No caso de doenças geneticamente mais complexas, como os cânceres, agir em genomas abre imensas esperanças. Conseguiu-se, por exemplo, modificar geneticamente glóbulos brancos (linfócitos) de maneira a fazê-los mirar e matar especificamente células cancerosas. Os primeiros testes realizados em crianças com leucemia resultaram em remissões. Para além dos cânceres, a terapia gênica se orienta agora em direção a novas tecnologias. A principal dificuldade de aplicação das modificações dirigidas dos genomas ao uso terapêutico humano consiste em assegurar que apenas o gene visado seja modificado e que outras alterações não desejadas não ocorram em outros lugares durante o processo. Esse problema existe tanto com as ferramentas CRISPR quanto com as precedentes, mas as técnicas de controle avançam com grande rapidez.

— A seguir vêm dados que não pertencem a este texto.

(* ===== verification/UnixCalls.v ===== *)
(** * UnixCalls: each call on a Unix socket keeps the invariant and the logs

    Besides the links, every call is followed through a log that records, for
    each socket, the messages sent to it and the data received from it.
    [carried s l]: the ring of [s] holds exactly what was sent and not yet
    received, in order. *)

From S2P Require Import Prelude UnixSock UnixRing UnixInv.

(** ** Logs *)

(** What was sent, and what was received with the room the receiver gave. *)
Record slog : Type := mk_log { l_sent : list (list Z); l_got : list (Z * list Z) }.

Definition no_log : slog := mk_log [] [].
Definition log_sent (l : slog) (d : list Z) : slog := mk_log (l_sent l ++ [d]) (l_got l).
Definition log_got (l : slog) (k : Z) (d : list Z) : slog := mk_log (l_sent l) (l_got l ++ [(k, d)]).

Definition upd (G : Z -> slog) (x : Z) (l : slog) : Z -> slog := fun y => if y =? x then l else G y.

(** A received message is what was sent, cut at the room of the receiver. *)
Definition cut_of (r : Z * list Z) (d : list Z) : Prop := r.2 = take (Z.to_nat r.1) d.

(** Streams: the bytes received, then the bytes in the ring, are the bytes
    sent. Framed sockets: the messages received, each cut to the room given, then
    the messages in the ring, are the messages sent. *)
Definition carried (s : unix_sock) (l : slog) : Prop :=
  if us_type s =? 1 then exists q, holds s q /\ concat (l_sent l) = concat (l_got l).*2 ++ q
  else exists taken ms, frames s ms /\ l_sent l = taken ++ ms.*2 /\ Forall2 cut_of (l_got l) taken.

Definition delivers (G : Z -> slog) (m : gmap Z unix_sock) : Prop := forall x s, m !! x = Some s -> carried s (G x).

Lemma delivers_put G m p s t l : delivers G m -> m !! p = Some s -> (carried s (G p) -> carried t l) ->
  delivers (upd G p l) (<[p := t]> m).
Proof.
  intros Hd Hp Hc x u Hx. unfold upd. apply lookup_insert_Some in Hx as [[<- <-]|[Hne Hx]].
  - rewrite Z.eqb_refl. auto.
  - destruct (Z.eqb_spec x p); [done|]. auto.
Qed.

Lemma delivers_keep G m p s t : delivers G m -> m !! p = Some s -> (carried s (G p) -> carried t (G p)) ->
  delivers G (<[p := t]> m).
Proof. intros Hd Hp Hc x u [[<- <-]|[Hne Hx]]%lookup_insert_Some; auto. Qed.

Lemma delivers_delete G m p : delivers G m -> delivers G (delete p m).
Proof. intros Hd x u [_ Hx]%lookup_delete_Some. auto. Qed.

(** The same type, ring and message count. *)
Definition same_data (s t : unix_sock) : Prop :=
  us_type t = us_type s /\ us_rx t = us_rx s /\ us_rx_sz t = us_rx_sz s /\ us_head t = us_head s /\ us_tail t = us_tail s /\
  us_abs_head t = us_abs_head s /\ us_abs_tail t = us_abs_tail s /\ us_msg_cnt t = us_msg_cnt s.

Lemma ring_wf_same s t : same_data s t -> ring_wf s -> ring_wf t.
Proof. intros (_ & E1 & E2 & E3 & E4 & _) []. constructor; rewrite ?E1, ?E2, ?E3, ?E4; done. Qed.

Lemma holds_same s t q : same_data s t -> holds s q -> holds t q.
Proof.
  intros Hs [Hw Hab Hu Hf Hh Hb]. pose proof Hs as (_ & E1 & E2 & E3 & E4 & E5 & E6 & _).
  constructor; rewrite ?E1, ?E3, ?E4, ?E5, ?E6; try done. by eapply ring_wf_same.
Qed.

Lemma carried_same s t l : same_data s t -> carried s l -> carried t l.
Proof.
  intros Hs. pose proof Hs as (E0 & _ & _ & _ & _ & _ & _ & E7). unfold carried. rewrite E0. destruct (us_type s =? 1).
  - intros (q & Hq & E). exists q. split; [by eapply holds_same|done].
  - intros (taken & ms & [Hh Hc Hok] & E & F). exists taken, ms. split_and!; [|done..]. constructor; [by eapply holds_same|congruence|done].
Qed.

Lemma carried_new s : us_msg_cnt s = 0 -> holds s [] -> carried s no_log.
Proof.
  intros Hc Hh. unfold carried. destruct (us_type s =? 1); [by exists []|]. exists [], []. split_and!; [|done|constructor].
  by apply holds_nil_msgs.
Qed.

(** ** Well formed sockets *)

Lemma ring_only_links s t : ring_only s t -> same_links s t.
Proof. intros (? & ? & ? & ? & ? & ->). by constructor. Qed.

Lemma sock_wf_ring s t : sock_wf s -> ring_only s t -> ring_wf t -> sock_wf t.
Proof. intros [] (? & ? & ? & ? & ? & ->) Hw. by constructor. Qed.

Lemma sock_wf_msg s c : sock_wf s -> sock_wf (set_msg_cnt s c).
Proof. intros [[]]. by constructor. Qed.

Lemma ring_cnt_links s t : ring_cnt s t -> same_links s t.
Proof. intros (c & (? & ? & ? & ? & ? & ->)). by constructor. Qed.

Lemma sock_wf_ring_cnt s t : sock_wf s -> ring_cnt s t -> ring_wf t -> sock_wf t.
Proof. intros Hs (c & Hr) Hw. eapply sock_wf_ring; [|done|done]. by apply sock_wf_msg. Qed.

Lemma ring_only_type s t : ring_only s t -> us_type t = us_type s /\ us_msg_cnt t = us_msg_cnt s.
Proof. by intros (? & ? & ? & ? & ? & ->). Qed.

Lemma ring_cnt_type s t : ring_cnt s t -> us_type t = us_type s.
Proof. by intros (c & (? & ? & ? & ? & ? & ->)). Qed.

(** Safety in any case, and a result in the cases that a parameter ranges over. *)
Lemma total_both {A T} (P : A -> Prop) (R : T -> Prop) (Q : T -> A -> Prop) (r : res A) :
  total P r -> (forall q, R q -> total (Q q) r) -> total (fun x => P x /\ forall q, R q -> Q q x) r.
Proof. intros HP HQ. apply total_Ok in HP as (x & -> & HP). split; [done|]. intros q Hq. exact (HQ q Hq). Qed.

(** ** Sending *)

(** [t] is [s] after the message [d] was queued. *)
Definition queued (s t : unix_sock) (d : list Z) : Prop := forall l, carried s l -> carried t (log_sent l d).

Lemma queued_stream s t d : us_type s = 1 -> us_type t = 1 -> (forall q, holds s q -> holds t (q ++ d)) -> queued s t d.
Proof.
  intros Es Et Hh l. unfold carried. rewrite Es, Et. cbn. intros (q & Hq & E). exists (q ++ d). split; [auto|].
  rewrite concat_app, E. cbn. by rewrite app_nil_r, app_assoc.
Qed.

Lemma queued_frame s t p d : us_type s <> 1 -> us_type t = us_type s -> 
  (forall ms, frames s ms -> frames t (ms ++ [(p, d)])) -> queued s t d.
Proof.
  intros Es Et Hh l. unfold carried. rewrite Et. destruct (Z.eqb_spec (us_type s) 1); [done|].
  intros (taken & ms & Hf & E & F). exists taken, (ms ++ [(p, d)]). cbn. rewrite E, fmap_app, app_assoc. split_and!; auto.
Qed.

(** [ring_space] on a ring that holds [q]. *)
Lemma space_fits s q len : holds s q -> len <= ring_space s -> zlen q + len <= SZ.
Proof. intros Hq. rewrite (holds_space _ _ Hq). lia. Qed.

É preciso, enfim, se interrogar sobre a utilidade geral das modificações dos genomas. No campo das plantas, assiste-se a uma proliferação de construções genéticas de interesse variável, por vezes somente ornamental. Algumas, pelo contrário, levam a melhorias agronômicas específicas para resolver problemas alimentares. Contudo, coloca-se imediatamente o problema do acesso aos grãos: porque, se os genes naturais não podem ser patenteados, o mesmo não ocorre com as linhas que carregam os genes modificados e com os métodos que permitem essas modificações. Nos Estados Unidos, a tecnologia CRISPR é objeto de uma batalha legal. As questões potenciais aguçam os apetites. Então, contra ou a favor? A favor: se agir sobre os genomas é algo que se faz em nome do maior número de pessoas e em particular dos mais necessitados. Contra: se agir sobre os genomas é algo que se faz apenas para o benefício de alguns. O problema não é apenas científico, mas econômico, jurídico e político.
*Bernard Dujon é professor emérito da Universidade Pierre e Marie Curie e do Instituto Pasteur e membro do Institut de France (Académie des Sciences).